Problem requirements:
Those lines of the following listing which contain the string "block" should be returned.

[Given information — start]

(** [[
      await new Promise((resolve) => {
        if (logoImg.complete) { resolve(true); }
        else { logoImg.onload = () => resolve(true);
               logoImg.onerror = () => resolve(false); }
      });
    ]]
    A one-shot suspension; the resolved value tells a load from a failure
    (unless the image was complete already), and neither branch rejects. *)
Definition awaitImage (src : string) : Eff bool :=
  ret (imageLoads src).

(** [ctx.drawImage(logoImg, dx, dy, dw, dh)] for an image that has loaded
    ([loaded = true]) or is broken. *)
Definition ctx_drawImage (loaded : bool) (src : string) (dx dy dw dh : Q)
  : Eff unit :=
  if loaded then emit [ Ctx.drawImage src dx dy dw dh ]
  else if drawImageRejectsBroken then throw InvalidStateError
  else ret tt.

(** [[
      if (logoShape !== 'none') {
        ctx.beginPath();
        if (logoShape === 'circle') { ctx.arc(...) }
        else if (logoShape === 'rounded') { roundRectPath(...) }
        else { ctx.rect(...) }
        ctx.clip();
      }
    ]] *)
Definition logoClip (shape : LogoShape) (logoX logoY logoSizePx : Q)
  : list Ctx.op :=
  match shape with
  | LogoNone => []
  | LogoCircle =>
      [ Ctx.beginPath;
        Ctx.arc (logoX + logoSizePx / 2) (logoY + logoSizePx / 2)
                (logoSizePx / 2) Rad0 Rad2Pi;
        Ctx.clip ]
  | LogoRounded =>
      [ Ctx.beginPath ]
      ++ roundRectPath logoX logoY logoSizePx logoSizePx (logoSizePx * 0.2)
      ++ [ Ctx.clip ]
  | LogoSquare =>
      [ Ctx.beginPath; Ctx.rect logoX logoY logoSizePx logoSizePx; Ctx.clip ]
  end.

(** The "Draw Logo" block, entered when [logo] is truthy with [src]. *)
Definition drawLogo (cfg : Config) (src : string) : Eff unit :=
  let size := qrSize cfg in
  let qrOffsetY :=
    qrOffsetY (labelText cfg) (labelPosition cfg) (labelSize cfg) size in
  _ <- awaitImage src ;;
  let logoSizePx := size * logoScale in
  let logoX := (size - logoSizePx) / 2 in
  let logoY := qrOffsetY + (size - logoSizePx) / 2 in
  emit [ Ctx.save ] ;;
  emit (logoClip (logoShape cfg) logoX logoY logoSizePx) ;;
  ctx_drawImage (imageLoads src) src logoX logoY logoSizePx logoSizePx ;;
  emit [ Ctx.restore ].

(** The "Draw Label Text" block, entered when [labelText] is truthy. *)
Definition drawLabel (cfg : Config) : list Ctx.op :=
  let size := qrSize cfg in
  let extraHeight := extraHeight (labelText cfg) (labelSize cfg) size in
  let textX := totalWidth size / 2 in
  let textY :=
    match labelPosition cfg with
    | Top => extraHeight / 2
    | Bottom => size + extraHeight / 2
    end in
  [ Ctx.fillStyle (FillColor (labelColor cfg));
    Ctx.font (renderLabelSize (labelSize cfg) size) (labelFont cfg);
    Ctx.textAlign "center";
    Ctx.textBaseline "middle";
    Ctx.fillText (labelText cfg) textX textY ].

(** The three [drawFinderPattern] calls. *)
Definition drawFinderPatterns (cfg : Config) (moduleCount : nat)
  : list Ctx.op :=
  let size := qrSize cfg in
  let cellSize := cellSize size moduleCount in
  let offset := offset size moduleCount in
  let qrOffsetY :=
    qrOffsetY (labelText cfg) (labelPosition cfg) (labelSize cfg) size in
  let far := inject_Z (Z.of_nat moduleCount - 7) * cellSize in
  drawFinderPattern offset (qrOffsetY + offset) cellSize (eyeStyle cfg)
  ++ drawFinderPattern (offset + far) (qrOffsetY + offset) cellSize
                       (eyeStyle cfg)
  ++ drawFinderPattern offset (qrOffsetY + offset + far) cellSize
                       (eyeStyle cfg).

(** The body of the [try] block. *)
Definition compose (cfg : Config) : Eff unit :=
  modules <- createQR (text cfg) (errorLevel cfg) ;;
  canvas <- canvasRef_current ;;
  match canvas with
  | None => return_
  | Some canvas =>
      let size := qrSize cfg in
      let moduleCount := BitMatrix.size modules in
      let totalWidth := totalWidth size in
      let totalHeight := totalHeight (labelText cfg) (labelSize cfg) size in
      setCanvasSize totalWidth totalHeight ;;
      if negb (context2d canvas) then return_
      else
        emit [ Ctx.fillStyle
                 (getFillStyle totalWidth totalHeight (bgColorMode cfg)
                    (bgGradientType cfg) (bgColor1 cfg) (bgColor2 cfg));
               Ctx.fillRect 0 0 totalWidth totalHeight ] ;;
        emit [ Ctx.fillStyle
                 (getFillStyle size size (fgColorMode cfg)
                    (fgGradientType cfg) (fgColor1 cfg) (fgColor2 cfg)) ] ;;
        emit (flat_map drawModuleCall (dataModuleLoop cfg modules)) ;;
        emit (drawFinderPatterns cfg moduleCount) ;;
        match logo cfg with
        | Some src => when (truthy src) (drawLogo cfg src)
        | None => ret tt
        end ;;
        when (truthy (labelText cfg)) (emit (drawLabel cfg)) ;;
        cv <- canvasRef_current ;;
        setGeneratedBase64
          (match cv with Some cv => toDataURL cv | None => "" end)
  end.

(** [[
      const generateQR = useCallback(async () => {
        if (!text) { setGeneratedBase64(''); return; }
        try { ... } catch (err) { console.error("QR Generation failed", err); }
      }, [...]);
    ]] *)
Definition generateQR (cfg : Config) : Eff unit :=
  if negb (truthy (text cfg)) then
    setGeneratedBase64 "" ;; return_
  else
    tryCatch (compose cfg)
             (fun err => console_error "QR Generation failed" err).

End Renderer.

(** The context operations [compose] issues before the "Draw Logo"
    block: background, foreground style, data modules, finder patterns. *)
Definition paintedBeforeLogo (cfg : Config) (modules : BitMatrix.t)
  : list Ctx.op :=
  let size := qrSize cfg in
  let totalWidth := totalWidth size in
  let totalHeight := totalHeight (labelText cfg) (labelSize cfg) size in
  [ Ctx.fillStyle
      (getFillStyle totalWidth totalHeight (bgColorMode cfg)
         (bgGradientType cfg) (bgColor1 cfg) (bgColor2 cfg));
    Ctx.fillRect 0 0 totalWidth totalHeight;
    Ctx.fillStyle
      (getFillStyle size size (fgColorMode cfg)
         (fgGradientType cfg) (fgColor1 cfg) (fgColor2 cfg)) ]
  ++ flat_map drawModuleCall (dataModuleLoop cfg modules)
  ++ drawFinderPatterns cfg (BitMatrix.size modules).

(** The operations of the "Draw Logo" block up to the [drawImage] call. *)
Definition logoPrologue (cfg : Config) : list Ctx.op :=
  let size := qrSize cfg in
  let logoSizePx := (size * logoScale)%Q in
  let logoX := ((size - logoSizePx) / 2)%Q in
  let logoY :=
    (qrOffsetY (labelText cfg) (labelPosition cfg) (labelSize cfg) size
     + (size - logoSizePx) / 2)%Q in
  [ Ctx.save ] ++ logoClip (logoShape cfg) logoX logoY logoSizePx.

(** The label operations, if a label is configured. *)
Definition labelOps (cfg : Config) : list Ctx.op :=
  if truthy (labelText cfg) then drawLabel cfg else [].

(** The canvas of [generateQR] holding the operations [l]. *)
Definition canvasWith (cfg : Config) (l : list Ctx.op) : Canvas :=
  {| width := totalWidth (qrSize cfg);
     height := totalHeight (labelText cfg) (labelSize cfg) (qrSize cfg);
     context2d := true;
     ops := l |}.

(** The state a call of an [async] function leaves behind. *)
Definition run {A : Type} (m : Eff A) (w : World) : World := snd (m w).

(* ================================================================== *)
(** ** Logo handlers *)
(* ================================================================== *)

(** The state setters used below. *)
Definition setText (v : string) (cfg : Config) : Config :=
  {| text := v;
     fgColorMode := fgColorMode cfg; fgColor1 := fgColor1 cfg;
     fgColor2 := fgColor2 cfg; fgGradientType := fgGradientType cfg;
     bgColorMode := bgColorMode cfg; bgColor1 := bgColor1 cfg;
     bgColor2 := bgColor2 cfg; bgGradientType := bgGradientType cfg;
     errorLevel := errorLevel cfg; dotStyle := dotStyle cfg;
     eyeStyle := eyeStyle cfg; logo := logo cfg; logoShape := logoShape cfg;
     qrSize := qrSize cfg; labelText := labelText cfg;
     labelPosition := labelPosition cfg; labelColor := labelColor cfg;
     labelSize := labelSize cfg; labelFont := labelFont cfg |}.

[Given information — finish]

Worked solution:
(** The "Draw Logo" block, entered when [logo] is truthy with [src]. *)
(** The "Draw Label Text" block, entered when [labelText] is truthy. *)
(** The body of the [try] block. *)
    block: background, foreground style, data modules, finder patterns. *)
(** The operations of the "Draw Logo" block up to the [drawImage] call. *)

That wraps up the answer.